**EXERCISE REQUIREMENTS**
For the records below, say how many lines contain the string "Hfee". Give no other text.

**Saved data entries**
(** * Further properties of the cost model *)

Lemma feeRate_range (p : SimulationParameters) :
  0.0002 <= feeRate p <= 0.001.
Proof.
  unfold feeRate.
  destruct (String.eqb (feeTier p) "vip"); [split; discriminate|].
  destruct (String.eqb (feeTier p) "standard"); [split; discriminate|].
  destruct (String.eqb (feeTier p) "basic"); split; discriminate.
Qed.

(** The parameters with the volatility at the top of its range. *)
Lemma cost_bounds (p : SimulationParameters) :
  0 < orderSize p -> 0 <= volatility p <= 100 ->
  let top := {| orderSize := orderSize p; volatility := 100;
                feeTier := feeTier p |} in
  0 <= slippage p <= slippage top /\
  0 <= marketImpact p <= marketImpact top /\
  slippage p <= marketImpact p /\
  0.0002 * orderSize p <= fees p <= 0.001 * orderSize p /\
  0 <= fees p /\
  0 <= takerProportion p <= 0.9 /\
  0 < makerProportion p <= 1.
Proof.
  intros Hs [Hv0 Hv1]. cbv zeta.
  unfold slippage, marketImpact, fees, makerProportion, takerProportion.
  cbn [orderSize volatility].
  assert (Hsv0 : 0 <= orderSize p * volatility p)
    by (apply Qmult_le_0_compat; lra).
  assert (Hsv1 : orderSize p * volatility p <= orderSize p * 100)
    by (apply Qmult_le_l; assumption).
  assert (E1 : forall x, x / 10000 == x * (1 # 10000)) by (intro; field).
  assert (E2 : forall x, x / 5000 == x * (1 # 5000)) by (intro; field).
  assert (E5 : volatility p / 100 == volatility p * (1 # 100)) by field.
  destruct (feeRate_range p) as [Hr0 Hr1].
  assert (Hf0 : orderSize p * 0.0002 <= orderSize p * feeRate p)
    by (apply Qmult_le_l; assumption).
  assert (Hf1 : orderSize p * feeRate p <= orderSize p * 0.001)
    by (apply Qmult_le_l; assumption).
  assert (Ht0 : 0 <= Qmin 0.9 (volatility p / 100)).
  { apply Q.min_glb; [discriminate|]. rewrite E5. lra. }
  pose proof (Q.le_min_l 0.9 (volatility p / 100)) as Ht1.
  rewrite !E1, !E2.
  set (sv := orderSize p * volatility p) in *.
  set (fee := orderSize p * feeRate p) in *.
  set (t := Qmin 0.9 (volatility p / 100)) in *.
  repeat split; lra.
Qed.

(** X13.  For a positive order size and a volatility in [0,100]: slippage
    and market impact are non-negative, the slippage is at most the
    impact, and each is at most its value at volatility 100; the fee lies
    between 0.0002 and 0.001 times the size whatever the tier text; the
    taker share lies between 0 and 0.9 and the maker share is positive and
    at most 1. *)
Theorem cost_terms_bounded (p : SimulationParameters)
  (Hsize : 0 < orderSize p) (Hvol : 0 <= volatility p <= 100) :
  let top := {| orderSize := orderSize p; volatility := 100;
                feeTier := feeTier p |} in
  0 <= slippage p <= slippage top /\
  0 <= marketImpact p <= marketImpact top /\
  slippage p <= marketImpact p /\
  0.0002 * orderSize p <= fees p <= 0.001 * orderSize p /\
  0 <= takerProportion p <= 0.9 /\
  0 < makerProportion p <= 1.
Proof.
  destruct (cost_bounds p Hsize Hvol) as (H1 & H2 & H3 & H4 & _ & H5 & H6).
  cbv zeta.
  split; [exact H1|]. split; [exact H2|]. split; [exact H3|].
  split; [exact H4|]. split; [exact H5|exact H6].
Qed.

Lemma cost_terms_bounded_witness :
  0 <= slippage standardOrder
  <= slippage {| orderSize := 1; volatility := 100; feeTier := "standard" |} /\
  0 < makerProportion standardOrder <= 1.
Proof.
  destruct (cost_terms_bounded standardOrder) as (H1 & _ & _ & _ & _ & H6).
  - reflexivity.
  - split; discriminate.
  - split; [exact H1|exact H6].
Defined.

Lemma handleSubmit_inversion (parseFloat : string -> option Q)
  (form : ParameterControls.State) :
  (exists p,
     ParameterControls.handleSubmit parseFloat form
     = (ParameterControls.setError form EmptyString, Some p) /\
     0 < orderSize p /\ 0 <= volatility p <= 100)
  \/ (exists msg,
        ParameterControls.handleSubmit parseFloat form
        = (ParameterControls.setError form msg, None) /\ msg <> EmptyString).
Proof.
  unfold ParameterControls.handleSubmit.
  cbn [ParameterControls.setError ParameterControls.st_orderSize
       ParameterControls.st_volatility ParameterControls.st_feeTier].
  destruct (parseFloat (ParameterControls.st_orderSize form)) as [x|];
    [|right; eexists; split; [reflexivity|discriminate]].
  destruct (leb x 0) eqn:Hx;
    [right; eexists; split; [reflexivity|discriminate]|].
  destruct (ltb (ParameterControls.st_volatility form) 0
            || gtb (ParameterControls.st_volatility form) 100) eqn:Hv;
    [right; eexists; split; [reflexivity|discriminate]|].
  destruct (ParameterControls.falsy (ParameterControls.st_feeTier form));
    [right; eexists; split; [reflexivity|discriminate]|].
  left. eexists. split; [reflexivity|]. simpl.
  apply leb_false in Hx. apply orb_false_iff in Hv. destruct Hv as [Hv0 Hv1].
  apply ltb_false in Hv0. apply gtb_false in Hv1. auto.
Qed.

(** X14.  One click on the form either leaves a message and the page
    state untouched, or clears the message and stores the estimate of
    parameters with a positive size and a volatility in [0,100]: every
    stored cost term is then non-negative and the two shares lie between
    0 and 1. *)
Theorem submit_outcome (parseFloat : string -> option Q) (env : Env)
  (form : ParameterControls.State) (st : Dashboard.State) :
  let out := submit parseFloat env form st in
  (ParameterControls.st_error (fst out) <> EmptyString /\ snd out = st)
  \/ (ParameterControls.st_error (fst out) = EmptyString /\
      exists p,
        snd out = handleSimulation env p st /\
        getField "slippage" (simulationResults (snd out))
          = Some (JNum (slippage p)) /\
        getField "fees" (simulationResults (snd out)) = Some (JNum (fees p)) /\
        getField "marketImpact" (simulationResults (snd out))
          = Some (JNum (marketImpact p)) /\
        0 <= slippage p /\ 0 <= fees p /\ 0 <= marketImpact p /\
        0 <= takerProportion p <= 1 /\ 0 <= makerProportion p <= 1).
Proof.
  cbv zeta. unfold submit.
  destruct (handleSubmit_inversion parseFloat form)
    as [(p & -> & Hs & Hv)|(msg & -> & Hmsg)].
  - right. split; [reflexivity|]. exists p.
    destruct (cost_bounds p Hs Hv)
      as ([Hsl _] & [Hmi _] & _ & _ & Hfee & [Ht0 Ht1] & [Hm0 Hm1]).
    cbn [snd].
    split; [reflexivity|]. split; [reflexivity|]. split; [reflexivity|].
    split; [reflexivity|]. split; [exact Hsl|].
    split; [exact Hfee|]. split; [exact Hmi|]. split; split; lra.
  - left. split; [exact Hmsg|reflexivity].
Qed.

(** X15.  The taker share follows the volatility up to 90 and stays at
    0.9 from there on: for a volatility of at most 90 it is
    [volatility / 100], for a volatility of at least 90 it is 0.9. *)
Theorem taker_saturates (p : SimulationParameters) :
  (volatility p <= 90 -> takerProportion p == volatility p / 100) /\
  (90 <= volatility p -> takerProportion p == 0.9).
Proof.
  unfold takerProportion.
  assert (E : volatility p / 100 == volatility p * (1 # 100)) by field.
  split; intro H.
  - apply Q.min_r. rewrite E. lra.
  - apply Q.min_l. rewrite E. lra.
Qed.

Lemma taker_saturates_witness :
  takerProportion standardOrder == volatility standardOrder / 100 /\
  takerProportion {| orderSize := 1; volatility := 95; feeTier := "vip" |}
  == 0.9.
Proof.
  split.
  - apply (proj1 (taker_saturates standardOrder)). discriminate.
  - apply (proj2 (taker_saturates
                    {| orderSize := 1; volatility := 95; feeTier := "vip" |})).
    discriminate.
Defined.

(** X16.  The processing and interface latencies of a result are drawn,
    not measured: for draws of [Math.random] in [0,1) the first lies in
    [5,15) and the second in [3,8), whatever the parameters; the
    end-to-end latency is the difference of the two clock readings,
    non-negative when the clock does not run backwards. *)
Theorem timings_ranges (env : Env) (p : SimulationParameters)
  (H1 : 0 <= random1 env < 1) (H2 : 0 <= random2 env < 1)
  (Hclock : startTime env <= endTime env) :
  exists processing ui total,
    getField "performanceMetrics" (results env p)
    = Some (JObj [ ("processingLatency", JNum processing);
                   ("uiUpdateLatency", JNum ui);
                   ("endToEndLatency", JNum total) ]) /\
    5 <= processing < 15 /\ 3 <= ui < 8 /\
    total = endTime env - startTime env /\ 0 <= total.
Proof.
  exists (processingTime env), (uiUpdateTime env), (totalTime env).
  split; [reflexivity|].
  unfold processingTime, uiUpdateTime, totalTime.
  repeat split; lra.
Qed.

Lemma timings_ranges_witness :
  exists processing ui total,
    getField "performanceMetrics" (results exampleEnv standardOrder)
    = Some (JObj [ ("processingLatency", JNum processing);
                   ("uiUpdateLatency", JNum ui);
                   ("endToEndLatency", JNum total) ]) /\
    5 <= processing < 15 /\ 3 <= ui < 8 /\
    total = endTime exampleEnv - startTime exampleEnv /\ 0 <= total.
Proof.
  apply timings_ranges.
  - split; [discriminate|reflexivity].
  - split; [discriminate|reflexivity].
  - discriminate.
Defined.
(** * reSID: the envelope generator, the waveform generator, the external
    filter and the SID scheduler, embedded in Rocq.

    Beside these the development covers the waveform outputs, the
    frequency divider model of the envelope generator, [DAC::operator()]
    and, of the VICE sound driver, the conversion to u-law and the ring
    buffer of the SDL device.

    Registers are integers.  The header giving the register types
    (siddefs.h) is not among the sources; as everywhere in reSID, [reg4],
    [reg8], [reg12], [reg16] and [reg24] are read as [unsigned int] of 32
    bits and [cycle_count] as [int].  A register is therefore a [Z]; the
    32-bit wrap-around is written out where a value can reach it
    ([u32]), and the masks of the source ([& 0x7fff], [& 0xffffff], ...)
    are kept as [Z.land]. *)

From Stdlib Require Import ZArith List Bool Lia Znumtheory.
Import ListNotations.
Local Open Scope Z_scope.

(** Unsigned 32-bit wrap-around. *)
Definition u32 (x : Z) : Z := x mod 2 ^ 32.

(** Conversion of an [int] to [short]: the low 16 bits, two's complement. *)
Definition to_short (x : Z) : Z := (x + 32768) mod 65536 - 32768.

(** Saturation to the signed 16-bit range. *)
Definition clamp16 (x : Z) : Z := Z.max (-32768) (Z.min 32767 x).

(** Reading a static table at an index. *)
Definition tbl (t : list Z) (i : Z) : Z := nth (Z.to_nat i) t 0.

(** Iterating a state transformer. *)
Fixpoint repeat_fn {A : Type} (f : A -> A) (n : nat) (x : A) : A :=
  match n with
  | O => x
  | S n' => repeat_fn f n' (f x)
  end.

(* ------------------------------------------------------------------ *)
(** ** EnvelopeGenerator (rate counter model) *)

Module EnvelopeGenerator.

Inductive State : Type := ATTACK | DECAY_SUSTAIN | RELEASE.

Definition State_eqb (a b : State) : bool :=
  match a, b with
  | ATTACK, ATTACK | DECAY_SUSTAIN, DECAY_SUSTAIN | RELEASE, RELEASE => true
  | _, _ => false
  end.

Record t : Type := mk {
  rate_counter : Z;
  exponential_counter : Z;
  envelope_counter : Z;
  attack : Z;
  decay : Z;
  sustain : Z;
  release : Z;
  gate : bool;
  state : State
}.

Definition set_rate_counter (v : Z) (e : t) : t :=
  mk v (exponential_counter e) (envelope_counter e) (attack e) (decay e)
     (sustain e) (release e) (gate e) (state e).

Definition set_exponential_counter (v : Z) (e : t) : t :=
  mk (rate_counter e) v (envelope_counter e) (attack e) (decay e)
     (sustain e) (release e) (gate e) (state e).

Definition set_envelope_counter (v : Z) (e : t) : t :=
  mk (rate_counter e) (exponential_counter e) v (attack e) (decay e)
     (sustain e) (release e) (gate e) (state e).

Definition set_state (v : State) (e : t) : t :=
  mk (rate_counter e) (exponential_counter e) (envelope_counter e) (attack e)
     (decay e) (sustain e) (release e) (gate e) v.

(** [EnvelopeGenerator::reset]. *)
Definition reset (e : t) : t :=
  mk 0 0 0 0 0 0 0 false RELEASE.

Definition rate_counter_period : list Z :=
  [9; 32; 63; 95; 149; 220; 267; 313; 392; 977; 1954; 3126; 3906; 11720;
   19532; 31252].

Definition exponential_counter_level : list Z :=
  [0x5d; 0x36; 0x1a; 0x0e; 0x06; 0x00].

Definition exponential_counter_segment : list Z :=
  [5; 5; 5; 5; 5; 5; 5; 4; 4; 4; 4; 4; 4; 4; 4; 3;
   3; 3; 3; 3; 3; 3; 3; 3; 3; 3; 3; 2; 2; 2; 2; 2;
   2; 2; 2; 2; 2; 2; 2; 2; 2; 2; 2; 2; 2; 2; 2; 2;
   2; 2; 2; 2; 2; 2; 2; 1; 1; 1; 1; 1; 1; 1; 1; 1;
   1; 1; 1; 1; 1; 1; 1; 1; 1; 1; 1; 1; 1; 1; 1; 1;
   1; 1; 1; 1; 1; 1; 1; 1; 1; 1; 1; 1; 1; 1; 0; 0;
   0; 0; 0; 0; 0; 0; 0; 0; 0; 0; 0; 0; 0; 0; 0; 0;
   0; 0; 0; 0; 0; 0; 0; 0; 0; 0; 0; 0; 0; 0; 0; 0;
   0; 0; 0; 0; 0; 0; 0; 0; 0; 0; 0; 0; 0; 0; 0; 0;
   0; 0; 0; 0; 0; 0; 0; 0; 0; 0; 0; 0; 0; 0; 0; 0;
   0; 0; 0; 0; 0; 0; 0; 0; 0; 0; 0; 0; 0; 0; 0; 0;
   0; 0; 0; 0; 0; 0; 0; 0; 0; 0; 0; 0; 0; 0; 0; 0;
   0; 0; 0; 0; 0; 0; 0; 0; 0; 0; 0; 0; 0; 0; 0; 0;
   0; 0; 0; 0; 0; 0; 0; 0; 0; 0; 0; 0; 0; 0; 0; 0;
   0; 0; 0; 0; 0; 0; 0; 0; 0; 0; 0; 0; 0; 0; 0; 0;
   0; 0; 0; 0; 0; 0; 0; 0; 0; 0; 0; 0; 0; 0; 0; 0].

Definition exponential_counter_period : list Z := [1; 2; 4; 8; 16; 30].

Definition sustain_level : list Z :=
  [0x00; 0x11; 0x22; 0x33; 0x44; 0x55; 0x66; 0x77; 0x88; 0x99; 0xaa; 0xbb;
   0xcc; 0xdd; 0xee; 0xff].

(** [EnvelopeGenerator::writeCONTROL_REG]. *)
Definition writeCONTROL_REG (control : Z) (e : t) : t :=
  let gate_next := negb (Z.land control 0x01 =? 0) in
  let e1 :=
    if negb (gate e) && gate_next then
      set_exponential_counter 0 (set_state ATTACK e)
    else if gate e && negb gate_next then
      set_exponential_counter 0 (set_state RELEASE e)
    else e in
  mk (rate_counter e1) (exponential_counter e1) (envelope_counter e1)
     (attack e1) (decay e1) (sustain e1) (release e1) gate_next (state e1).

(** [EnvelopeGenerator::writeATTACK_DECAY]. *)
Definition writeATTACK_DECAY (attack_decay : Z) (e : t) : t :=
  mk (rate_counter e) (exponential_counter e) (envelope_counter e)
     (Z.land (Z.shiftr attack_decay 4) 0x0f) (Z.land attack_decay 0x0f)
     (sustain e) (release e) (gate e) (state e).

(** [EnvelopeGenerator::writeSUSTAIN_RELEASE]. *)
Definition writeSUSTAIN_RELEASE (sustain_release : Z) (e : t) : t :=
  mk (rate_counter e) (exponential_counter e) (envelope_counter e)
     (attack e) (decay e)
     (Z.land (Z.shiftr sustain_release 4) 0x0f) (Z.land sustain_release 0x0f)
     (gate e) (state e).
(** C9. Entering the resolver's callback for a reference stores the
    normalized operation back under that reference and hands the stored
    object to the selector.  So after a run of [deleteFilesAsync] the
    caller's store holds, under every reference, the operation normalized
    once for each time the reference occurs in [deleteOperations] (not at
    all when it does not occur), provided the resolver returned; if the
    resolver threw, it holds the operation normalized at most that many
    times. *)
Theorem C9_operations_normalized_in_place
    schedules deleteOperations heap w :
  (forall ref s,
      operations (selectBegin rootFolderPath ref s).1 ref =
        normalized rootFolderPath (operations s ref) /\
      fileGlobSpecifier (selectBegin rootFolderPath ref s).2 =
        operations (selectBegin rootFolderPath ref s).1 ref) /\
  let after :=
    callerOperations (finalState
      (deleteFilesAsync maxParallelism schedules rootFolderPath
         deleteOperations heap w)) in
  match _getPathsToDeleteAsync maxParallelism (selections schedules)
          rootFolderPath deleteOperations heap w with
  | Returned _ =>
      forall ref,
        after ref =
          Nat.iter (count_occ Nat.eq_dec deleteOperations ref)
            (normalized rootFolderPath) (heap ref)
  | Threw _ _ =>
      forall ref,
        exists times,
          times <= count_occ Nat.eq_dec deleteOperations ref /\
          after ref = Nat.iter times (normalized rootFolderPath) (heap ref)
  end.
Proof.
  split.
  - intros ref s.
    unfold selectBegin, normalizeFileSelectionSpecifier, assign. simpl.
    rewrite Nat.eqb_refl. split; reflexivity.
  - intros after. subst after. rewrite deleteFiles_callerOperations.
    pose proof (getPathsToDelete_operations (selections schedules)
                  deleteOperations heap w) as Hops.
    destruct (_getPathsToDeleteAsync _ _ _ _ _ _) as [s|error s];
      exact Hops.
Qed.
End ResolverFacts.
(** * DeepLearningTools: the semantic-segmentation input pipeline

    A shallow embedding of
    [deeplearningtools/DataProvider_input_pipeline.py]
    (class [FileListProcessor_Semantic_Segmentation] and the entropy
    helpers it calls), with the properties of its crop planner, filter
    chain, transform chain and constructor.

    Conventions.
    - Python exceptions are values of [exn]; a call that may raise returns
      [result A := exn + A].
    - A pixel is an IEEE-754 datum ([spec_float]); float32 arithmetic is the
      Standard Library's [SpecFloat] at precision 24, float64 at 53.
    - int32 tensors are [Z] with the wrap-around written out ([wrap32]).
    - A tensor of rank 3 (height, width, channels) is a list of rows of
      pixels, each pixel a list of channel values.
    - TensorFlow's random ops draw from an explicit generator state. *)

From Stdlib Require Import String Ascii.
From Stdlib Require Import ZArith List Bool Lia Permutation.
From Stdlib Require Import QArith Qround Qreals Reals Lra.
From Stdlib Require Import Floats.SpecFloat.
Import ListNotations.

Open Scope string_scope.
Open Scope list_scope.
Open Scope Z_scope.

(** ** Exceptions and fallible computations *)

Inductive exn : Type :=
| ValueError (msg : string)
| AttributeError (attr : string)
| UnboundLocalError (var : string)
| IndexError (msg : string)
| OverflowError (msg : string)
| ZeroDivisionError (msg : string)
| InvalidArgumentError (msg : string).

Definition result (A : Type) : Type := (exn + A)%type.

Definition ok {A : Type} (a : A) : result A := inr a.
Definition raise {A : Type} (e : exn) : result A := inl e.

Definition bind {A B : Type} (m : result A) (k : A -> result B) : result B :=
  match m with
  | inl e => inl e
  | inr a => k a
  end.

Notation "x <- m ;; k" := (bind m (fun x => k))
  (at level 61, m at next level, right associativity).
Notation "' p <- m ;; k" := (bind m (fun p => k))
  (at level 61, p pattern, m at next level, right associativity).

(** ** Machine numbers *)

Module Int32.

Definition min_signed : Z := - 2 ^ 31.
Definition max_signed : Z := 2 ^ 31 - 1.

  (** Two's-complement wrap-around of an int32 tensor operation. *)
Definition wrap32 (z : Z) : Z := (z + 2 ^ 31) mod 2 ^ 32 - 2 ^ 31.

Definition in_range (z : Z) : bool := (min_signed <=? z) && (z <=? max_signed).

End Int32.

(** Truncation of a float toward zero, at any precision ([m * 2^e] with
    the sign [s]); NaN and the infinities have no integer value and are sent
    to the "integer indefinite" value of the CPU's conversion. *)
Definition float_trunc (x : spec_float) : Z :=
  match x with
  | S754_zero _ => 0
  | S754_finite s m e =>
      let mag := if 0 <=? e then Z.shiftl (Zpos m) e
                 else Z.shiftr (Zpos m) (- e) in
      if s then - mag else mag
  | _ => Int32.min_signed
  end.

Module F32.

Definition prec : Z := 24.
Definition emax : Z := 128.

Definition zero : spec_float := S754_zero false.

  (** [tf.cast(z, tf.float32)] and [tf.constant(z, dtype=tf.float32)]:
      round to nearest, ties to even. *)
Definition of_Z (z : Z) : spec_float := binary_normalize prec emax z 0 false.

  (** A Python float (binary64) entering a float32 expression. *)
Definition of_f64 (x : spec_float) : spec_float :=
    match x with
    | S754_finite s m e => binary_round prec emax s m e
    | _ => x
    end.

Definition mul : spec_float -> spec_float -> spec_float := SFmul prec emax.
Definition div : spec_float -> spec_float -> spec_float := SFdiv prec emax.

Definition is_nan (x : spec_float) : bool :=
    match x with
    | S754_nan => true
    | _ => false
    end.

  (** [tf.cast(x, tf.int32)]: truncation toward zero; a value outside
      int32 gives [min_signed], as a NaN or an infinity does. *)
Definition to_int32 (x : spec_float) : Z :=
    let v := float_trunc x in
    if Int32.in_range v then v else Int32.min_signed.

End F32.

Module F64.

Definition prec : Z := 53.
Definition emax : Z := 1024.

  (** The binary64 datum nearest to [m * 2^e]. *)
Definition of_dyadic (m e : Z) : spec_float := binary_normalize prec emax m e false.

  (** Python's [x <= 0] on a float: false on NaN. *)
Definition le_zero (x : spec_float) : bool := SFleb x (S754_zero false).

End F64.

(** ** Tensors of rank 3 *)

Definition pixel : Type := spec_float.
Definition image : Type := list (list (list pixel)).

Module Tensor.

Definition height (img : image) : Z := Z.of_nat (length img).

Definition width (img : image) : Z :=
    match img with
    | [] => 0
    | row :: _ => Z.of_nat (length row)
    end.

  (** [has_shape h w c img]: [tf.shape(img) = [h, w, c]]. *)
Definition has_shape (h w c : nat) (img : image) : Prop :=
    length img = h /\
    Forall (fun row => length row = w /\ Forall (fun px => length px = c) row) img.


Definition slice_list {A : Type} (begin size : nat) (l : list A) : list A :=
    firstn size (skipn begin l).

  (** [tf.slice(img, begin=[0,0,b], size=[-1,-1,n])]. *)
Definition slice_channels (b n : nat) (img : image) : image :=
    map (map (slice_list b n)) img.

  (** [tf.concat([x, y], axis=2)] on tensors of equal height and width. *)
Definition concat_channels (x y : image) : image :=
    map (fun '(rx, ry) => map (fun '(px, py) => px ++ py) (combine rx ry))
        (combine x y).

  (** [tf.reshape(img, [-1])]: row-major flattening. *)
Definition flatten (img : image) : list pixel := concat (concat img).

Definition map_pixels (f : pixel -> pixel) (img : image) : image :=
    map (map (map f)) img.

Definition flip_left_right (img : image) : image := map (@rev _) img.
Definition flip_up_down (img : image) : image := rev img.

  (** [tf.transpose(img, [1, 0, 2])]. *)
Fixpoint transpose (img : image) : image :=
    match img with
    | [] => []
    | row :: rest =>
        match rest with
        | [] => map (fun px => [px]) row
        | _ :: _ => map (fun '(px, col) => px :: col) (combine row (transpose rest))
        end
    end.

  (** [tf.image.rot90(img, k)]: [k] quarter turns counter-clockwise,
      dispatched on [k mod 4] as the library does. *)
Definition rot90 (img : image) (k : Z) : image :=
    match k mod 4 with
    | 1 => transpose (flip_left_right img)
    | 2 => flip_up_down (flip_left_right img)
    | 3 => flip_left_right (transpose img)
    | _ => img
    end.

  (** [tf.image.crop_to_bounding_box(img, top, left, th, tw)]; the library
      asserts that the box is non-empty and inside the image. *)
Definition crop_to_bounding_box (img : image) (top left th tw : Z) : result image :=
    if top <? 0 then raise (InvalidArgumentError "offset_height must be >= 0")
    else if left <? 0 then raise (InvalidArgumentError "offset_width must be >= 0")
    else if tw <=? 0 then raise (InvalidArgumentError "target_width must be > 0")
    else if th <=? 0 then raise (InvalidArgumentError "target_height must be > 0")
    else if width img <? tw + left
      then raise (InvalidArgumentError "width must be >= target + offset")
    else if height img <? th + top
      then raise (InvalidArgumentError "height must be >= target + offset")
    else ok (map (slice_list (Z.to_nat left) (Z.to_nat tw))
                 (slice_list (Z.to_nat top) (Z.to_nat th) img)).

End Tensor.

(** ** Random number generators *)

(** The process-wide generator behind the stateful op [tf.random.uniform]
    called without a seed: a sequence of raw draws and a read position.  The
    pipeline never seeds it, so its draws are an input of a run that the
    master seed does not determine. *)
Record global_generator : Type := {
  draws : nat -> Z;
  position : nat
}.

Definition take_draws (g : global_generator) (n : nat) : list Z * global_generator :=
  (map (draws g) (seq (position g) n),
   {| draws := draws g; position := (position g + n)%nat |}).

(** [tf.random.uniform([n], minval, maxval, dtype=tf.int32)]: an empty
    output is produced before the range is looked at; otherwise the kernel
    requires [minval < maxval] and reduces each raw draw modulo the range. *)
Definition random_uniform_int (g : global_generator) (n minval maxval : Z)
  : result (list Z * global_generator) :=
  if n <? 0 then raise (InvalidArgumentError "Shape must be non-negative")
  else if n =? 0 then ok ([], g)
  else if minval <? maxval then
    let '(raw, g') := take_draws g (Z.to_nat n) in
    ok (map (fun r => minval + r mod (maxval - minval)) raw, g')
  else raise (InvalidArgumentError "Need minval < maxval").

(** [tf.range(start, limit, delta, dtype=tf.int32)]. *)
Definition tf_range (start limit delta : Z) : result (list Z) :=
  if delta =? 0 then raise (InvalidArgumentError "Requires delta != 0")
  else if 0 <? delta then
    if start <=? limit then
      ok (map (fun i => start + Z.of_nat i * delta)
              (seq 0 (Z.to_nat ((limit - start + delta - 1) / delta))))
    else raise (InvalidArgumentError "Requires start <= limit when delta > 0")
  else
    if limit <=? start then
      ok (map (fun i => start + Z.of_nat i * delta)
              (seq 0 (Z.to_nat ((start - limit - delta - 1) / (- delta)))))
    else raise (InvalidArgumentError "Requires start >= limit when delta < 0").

**WORKED SOLUTION**
2